'''

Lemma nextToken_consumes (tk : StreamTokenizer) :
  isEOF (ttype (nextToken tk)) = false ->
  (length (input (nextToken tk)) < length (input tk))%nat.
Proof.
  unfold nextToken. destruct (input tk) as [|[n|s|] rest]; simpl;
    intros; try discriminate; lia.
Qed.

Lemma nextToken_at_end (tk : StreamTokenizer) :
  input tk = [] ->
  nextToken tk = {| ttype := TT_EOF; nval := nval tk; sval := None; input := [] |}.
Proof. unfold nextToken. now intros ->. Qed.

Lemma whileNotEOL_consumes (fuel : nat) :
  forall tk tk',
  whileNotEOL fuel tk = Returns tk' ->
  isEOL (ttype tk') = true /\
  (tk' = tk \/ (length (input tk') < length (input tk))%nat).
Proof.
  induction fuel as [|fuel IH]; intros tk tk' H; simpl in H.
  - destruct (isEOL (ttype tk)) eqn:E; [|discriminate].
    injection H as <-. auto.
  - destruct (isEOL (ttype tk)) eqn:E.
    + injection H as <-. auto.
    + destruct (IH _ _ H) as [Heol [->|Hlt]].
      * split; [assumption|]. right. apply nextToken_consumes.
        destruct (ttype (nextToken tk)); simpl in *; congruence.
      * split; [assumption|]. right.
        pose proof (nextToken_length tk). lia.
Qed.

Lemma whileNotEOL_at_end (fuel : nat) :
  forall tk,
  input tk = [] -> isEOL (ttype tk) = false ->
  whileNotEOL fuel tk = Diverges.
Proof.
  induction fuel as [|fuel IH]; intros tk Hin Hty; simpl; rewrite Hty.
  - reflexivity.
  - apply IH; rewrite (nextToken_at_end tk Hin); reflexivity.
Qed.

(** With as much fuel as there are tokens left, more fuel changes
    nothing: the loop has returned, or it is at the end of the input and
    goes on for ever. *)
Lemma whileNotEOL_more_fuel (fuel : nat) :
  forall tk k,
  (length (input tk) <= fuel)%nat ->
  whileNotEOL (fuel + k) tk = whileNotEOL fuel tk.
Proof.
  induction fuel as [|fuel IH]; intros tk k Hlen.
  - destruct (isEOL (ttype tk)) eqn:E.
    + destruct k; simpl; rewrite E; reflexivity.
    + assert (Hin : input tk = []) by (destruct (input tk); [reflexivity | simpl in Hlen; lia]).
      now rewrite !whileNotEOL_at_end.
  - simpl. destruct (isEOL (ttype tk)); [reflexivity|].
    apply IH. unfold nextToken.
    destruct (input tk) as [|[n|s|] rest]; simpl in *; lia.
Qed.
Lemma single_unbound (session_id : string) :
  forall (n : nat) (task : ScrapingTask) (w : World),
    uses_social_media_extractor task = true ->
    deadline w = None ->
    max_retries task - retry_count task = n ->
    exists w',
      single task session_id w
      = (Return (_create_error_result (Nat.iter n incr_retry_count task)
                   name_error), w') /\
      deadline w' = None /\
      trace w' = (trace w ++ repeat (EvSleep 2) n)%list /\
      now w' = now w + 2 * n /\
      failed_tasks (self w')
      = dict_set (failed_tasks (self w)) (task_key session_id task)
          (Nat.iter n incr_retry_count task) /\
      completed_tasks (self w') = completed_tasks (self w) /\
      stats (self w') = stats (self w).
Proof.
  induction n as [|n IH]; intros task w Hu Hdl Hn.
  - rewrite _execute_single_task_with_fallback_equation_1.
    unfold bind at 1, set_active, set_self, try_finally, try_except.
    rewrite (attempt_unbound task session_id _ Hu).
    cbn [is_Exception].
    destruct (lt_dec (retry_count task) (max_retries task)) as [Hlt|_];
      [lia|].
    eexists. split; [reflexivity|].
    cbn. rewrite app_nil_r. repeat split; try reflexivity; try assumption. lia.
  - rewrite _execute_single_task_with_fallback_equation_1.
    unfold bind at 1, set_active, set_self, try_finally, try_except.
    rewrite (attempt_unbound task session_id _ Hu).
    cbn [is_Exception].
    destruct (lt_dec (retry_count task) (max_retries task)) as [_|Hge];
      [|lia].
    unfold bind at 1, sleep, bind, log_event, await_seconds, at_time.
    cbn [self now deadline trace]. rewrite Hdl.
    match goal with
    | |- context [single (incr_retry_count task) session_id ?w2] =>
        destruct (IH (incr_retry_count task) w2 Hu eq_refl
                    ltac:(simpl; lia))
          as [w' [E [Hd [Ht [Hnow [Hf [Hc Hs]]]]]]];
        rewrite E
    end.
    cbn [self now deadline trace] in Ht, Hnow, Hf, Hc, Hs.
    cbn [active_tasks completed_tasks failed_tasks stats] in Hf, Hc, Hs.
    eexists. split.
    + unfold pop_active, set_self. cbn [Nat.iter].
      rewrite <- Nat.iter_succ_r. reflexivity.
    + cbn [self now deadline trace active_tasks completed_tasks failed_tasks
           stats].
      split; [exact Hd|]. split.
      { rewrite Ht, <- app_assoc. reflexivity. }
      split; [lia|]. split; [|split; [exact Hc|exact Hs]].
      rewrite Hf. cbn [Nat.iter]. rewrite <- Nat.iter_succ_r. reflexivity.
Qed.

'''
'''

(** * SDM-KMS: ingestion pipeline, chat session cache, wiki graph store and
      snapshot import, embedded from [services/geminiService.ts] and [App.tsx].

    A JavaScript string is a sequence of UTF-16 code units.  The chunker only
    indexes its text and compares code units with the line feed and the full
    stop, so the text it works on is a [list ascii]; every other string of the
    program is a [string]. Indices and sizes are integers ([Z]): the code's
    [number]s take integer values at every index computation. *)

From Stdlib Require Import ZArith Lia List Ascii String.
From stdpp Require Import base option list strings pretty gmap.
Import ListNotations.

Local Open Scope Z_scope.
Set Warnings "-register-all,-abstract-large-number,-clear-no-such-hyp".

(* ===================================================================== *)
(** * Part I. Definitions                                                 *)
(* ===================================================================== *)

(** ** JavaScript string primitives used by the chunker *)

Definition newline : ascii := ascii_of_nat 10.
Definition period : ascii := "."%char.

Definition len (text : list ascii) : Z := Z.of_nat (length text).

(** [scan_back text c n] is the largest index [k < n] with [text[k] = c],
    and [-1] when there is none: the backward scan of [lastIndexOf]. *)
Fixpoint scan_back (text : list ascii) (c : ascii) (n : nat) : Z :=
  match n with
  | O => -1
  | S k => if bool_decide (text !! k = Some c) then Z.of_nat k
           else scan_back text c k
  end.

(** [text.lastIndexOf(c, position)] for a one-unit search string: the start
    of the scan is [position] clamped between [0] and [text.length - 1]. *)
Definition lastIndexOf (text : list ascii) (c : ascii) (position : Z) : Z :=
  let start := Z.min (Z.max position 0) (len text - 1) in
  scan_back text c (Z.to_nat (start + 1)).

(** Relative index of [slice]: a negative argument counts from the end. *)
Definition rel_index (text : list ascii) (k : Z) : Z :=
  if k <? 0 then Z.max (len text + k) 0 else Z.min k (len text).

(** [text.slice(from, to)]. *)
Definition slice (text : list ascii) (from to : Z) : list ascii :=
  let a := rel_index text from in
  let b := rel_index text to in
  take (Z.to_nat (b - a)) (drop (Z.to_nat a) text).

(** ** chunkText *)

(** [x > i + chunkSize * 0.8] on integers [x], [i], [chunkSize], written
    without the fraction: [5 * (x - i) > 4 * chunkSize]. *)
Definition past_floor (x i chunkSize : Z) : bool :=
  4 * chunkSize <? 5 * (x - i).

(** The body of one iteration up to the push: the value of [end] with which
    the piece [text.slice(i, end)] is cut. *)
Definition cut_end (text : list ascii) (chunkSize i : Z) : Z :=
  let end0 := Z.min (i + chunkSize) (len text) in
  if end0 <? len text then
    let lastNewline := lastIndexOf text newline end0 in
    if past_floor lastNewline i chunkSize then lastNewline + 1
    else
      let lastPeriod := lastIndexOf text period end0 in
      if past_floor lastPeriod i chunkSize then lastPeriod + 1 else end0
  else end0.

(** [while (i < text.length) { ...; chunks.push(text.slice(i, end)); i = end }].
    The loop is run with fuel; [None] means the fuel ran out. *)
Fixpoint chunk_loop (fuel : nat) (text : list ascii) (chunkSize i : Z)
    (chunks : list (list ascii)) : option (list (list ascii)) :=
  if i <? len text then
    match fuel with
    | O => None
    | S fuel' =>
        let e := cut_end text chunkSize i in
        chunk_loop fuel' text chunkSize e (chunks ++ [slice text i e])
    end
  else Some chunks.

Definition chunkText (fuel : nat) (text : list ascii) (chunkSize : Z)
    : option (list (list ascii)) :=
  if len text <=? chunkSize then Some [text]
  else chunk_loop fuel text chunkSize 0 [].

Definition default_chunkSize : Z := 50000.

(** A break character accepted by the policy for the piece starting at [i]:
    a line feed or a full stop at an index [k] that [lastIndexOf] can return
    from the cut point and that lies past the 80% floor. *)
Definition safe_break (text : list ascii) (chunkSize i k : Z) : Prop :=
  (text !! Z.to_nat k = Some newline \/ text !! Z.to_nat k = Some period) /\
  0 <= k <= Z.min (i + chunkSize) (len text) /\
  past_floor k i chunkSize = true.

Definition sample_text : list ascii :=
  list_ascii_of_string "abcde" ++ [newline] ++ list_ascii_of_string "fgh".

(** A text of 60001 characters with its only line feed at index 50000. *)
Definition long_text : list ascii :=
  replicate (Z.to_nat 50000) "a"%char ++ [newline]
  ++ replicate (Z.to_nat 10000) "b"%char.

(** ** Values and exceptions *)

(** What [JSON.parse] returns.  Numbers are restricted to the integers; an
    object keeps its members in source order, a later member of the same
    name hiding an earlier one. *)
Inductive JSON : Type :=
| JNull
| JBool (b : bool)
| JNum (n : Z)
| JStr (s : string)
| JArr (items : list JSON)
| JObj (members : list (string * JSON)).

'''
'''

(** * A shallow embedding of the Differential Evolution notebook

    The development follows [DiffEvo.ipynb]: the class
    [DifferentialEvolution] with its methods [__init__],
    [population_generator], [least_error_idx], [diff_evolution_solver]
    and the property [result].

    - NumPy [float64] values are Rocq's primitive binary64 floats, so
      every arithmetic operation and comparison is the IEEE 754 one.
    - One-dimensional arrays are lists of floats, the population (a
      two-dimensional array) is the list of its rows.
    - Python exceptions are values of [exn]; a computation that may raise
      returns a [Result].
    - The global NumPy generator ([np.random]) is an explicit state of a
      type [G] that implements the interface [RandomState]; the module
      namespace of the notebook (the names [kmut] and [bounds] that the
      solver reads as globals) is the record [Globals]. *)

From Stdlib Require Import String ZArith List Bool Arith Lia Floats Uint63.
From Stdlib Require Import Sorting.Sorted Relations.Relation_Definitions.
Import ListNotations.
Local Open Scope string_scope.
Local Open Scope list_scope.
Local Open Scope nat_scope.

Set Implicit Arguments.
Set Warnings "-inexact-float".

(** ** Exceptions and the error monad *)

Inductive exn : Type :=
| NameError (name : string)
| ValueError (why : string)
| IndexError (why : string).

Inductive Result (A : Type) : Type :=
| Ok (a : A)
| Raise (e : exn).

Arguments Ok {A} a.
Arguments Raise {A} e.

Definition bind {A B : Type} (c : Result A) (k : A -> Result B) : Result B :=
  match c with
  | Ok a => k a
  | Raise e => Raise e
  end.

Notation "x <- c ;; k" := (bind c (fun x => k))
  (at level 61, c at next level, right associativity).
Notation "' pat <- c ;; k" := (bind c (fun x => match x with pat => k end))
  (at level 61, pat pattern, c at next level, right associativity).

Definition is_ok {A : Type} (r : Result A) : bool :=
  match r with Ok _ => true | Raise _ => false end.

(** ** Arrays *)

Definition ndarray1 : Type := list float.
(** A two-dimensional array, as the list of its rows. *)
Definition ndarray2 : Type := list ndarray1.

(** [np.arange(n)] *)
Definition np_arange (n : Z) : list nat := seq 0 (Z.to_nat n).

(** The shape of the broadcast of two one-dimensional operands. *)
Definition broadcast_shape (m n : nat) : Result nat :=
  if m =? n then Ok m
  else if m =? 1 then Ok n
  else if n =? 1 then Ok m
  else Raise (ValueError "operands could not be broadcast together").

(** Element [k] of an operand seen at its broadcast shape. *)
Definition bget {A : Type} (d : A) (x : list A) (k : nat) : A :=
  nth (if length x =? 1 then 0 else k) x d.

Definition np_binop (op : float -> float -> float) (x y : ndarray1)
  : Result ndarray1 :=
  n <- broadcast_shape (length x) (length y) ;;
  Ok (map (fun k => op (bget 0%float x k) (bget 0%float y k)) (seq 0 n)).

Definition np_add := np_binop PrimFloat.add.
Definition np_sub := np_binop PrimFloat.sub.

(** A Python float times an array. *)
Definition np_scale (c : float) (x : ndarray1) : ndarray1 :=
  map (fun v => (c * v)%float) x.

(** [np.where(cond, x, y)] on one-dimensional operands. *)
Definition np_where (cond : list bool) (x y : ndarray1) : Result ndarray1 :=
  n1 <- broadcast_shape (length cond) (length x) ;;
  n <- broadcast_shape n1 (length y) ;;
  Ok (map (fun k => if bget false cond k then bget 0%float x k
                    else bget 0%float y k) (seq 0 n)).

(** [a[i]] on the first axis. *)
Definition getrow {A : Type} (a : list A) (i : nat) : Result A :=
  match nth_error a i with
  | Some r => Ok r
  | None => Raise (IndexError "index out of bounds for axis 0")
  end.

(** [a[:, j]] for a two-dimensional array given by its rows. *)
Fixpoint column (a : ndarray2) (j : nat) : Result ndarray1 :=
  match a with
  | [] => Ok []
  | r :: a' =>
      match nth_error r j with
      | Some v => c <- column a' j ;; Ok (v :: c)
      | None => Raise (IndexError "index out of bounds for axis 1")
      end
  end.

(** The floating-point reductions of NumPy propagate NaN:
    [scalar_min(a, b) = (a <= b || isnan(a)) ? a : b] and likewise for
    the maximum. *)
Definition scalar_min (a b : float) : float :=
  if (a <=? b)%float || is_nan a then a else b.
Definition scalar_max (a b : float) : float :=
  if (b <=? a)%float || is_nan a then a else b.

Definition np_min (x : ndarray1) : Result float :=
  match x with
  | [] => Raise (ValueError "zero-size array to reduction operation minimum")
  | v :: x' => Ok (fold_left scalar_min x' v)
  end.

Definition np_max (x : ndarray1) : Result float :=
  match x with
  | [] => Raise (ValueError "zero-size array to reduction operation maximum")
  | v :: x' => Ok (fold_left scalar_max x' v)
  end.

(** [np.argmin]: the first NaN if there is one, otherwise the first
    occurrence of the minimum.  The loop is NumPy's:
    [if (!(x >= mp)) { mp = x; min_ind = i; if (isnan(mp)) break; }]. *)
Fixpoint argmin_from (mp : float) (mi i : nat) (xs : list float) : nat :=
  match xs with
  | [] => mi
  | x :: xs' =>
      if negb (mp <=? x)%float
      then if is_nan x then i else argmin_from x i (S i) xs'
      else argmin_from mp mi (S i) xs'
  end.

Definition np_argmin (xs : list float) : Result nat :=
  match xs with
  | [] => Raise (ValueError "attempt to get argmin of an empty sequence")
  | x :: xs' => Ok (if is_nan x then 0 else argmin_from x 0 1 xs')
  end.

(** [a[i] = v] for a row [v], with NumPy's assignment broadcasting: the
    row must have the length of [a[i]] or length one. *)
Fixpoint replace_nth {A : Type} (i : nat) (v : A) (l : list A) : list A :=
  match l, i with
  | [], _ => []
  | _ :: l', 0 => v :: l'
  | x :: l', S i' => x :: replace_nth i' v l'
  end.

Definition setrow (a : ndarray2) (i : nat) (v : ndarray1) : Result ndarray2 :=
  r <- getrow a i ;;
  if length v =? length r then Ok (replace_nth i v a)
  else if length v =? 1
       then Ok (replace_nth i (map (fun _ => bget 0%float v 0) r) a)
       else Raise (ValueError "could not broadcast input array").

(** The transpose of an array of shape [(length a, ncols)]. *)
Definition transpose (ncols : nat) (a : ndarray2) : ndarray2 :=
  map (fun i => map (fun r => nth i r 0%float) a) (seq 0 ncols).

'''

**How to complete this task**. Only the lines above from the line containing "Lemma nextToken_consumes (tk" through the line containing "as [Heol [->|Hlt]]." should be retyped, exactly and with both ends included.

**Result of the exercise**.
Lemma nextToken_consumes (tk : StreamTokenizer) :
  isEOF (ttype (nextToken tk)) = false ->
  (length (input (nextToken tk)) < length (input tk))%nat.
Proof.
  unfold nextToken. destruct (input tk) as [|[n|s|] rest]; simpl;
    intros; try discriminate; lia.
Qed.

Lemma nextToken_at_end (tk : StreamTokenizer) :
  input tk = [] ->
  nextToken tk = {| ttype := TT_EOF; nval := nval tk; sval := None; input := [] |}.
Proof. unfold nextToken. now intros ->. Qed.

Lemma whileNotEOL_consumes (fuel : nat) :
  forall tk tk',
  whileNotEOL fuel tk = Returns tk' ->
  isEOL (ttype tk') = true /\
  (tk' = tk \/ (length (input tk') < length (input tk))%nat).
Proof.
  induction fuel as [|fuel IH]; intros tk tk' H; simpl in H.
  - destruct (isEOL (ttype tk)) eqn:E; [|discriminate].
    injection H as <-. auto.
  - destruct (isEOL (ttype tk)) eqn:E.
    + injection H as <-. auto.
    + destruct (IH _ _ H) as [Heol [->|Hlt]].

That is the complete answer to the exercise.